[sf-perl] Third party Perl rpms for enterprise Linux distros

Chris Weyl cweyl at alumni.drew.edu
Thu May 12 10:15:10 PDT 2011

On Wed, May 11, 2011 at 1:37 PM, Fred Moyer <fred at redhotpenguin.com> wrote:

> A repeating theme that I have been seeing with enterprise scale perl
> applications is that deploying rpm based versions of Perl modules in
> production environments has several problems that seem to remain
> unsolved.

This does come up quite a bit: at my last, current, and next employer, even
:)  Some of the problems here are distro/rpm, some are Perl/CPAN.

Distro problems (from a developer perspective, not meant to be exhaustive):

* no control over how perl is built
* CPAN packages installed outside of RPM to the system perl site shoot RPM
metadata dependency to heck
* dependent packages are not retested when a newer package is built (aka: no
smoke testing) (e.g. perl-Moose is upgraded, but perl-MooseX-* aren't
* RPM's automatic Perl metadata generation is geared towards the system perl
only (resulting in spurious metadata if not disabled and an independent Perl
package is built)

CPAN problems:

* versioning only specifies a lower bound (e.g. currently not possible to
specify "won't work with Moose > 1.99")

I do[1] a bit of work with Fedora's Perl SIG, as well as in-house for our
servers.  On the Fedora side I've introduced RPM dependency filtering (for
cleaner RPM metadata) and automatic "-tests" subpackages to provide a way,
post-build, to test the installed package.  To date, only the dependency
filtering code has really taken off; I haven't had the time to drive the
-tests subpackages the way I want.

At $work, I've taken to building independent Perl RPMs: put them somewhere
convenient (e.g. %global _prefix /usr/perls/5.xx.yy),  disable metadata
generation, etc.  This works, and is pretty straight-forward, but then what
to do with CPAN packages?  Do we build and install one-by-one as we do in
Fedora, or do we try to cluster them in larger RPMs?  How do we handle
dependency metadata in a way that 1) works(!), 2) doesn't conflict with the
system perl, and 3) makes sense?  How can we take advantage of the (very)
large number of CPAN RPMs already created over in Fedora?

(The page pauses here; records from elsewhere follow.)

(* ===== verification/SpecExamples.v ===== *)
(** * The examples of the specification, on the model

    The four worked examples of the testable properties the
    specification lists (spec.md, section 8), evaluated on the
    definitions of the ledger, the statistics and the allocator: three
    closed trades and their statistics, the quantity bought for five
    dollars, a signal rejected for lack of capital, and the allocation
    of three scores.  The first three come out as the specification
    says; the allocations of the fourth do not add up to the total
    capital, which [AllocatorProps] shows of every ranking with a
    dominant score. *)

From Stdlib Require Import String.
From Stdlib Require Import QArith ZArith List Bool Lqa.
From S2P Require Import Prelude PyDict Config Strategy Ledger Metrics Allocator.
From S2P Require Import AllocatorProps.
Import ListNotations.
Open Scope string_scope.
Open Scope list_scope.
Open Scope py_scope.
Open Scope Q_scope.

Module PT := PaperTrader.
Module SP := StrategyPortfolio.
Module PP := PaperPosition.
Module SM := StrategyMetrics.
Module PTr := PerformanceTracker.

(** A YES signal of a strategy for a number of dollars. *)
Definition buy (strategy market : string) (size : Q) : Signal.t :=
  {| Signal.market_id := market;
     Signal.side := "yes";
     Signal.confidence := 0.8;
     Signal.size := size;
     Signal.strategy_name := strategy;
     Signal.timestamp := 0;
     Signal.metadata := None |}.

(** A ledger with one portfolio of the given capital. *)
Definition ledger (capital : Q) : PT.t :=
  PT.initialize_portfolio (PT.init RiskConfig.default) "S" capital.

(** Opening a position for [size] dollars at a YES price of one half and
    closing it at [exit]. *)
Definition round_trip (T : PT.t) (id : string) (size exit : Q) : PT.t :=
  let T := fst (PT.execute_signal T (buy "S" "M" size) 0.5 id 1) in
  fst (PT.close_position T id exit "strategy_exit" 2).

(** Three trades with a P&L of +10, -4 and +6 on a capital of 100. *)
Definition three_trades : PT.t :=
  round_trip (round_trip (round_trip (ledger 100) "a" 10 1) "b" 8 0.25) "c" 6 1.

Definition three_trades_portfolio : SP.t :=
  match PT.get_portfolio three_trades "S" with
  | Some portfolio => portfolio
  | None => SP.mk "S" 0 0 [] []
  end.

Definition three_trades_metrics : SM.t :=
  match PTr.calculate_metrics (SQ := approx_sqrt_Sqrt)
          (PTr.init PerformanceConfig.default) three_trades_portfolio 3 with
  | Ok (_, metrics) => metrics
  | Err _ => SM.init "S" 3
  end.

(** Three closed trades of +10, -4 and +6 on a capital of 100: a total
    return of 12, two winners in three, a profit factor of 16 / 4 and an
    expectancy of 4. *)
Example three_trades_statistics :
  Forall2 Qeq (map PP.pnl (SP.closed_positions three_trades_portfolio))
    [10; -4; 6] /\
  SM.total_return three_trades_metrics == 12 /\
  SM.total_return_pct three_trades_metrics == 12 /\
  SM.win_rate three_trades_metrics == 200 / 3 /\
  xeq (SM.profit_factor three_trades_metrics) (Fin 4) /\
  SM.expectancy three_trades_metrics == 4 /\
  SM.current_capital three_trades_metrics == 112.
Proof.
  vm_compute. repeat split; try reflexivity; repeat constructor; reflexivity.
Qed.

(** Five dollars at a YES price of 0.20 buy 25 contracts for exactly five
    dollars. *)
Example five_dollars_at_twenty_cents :
  exists position,
    snd (PT.execute_signal (ledger 100) (buy "S" "M" 5) 0.20 "a" 1)
    = Some position /\
    PP.quantity position = 25%Z /\
    PP.entry_price position == 0.20 /\
    PP.entry_cost position == 5.
Proof. eexists. vm_compute. repeat split; reflexivity. Qed.

(** Five dollars asked of a portfolio that has three: the signal is
    rejected for insufficient capital, no position is created and the
    ledger is as it was. *)
Example rejected_for_capital :
  PT.risk_verdict (ledger 3) (buy "S" "M" 5) (SP.mk "S" 3 3 [] [])
  = InsufficientCapital /\
  PT.execute_signal (ledger 3) (buy "S" "M" 5) 0.20 "a" 1 = (ledger 3, None).
Proof. vm_compute. split; reflexivity. Qed.

(** The allocation of the scores 0.6, 0.3 and 0 on a capital of 200,
    the third strategy with two trades: the third is qualified by its
    short history and receives the minimum, the first is cut at half of
    the capital, and the allocations add up to 520 / 3, about 173.33,
    under the capital: the normalisation only scales down, and the
    example of the specification has them add up to 200. *)
Example three_scores_allocation :
  exists results,
    CA.allocate allocator_of_200 three_scores = Ok results /\
    map AR.strategy_name results = ["A"; "B"; "C"] /\
    Forall2 Qeq (map AR.new_allocation results) [100; 200 / 3; 20 / 3] /\
    map AR.reason results
    = ["high_performer"; "moderate_performer"; "insufficient_history"] /\
    py_sum (map AR.new_allocation results) == 520 / 3 /\
    py_sum (map AR.new_allocation results) < 200.
Proof.
  eexists. split; [vm_compute; reflexivity|].
  vm_compute. repeat split; try reflexivity; repeat constructor; reflexivity.
Qed.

I've also started tinkering with sitecustomize.pl.  This is a little known
feature that causes a properly named/located script to be invoked "very
early" when perl is invoked; I'm looking at it mainly to fiddle with @INC so
we can stay away from other, erm, less-desirable hacks.  It's enabled when
perl is compiled with the -Dusesitecustomize option.

Also...  I really, really miss the git plugin for cpanminus.  Being able to
maintain a stack of modules outside for per-application purposes was quite
nice :)


I do find myself going back and forth, but the basic things I now try to
stick to are:

1) don't mess with the system perl -- your SAs or your enterprisey vendor
will hate you
2) use RPM for the biggies -- but maintain a parallel set of packages not
dependent or conflicting with system perl
3) don't use automatic metadata generation, but...
4) use RPM metadata, even if you have to manually add it
5) provide the standalone cpanm/perlbrew scripts as part of the core perl
package (pref. in a subpackage)


[1] "once and future" work might be a more accurate statement...  I'm
starting to get back into it, but my Real Life intruded rather forcefully
last summer and pretty sharply constrained my free time.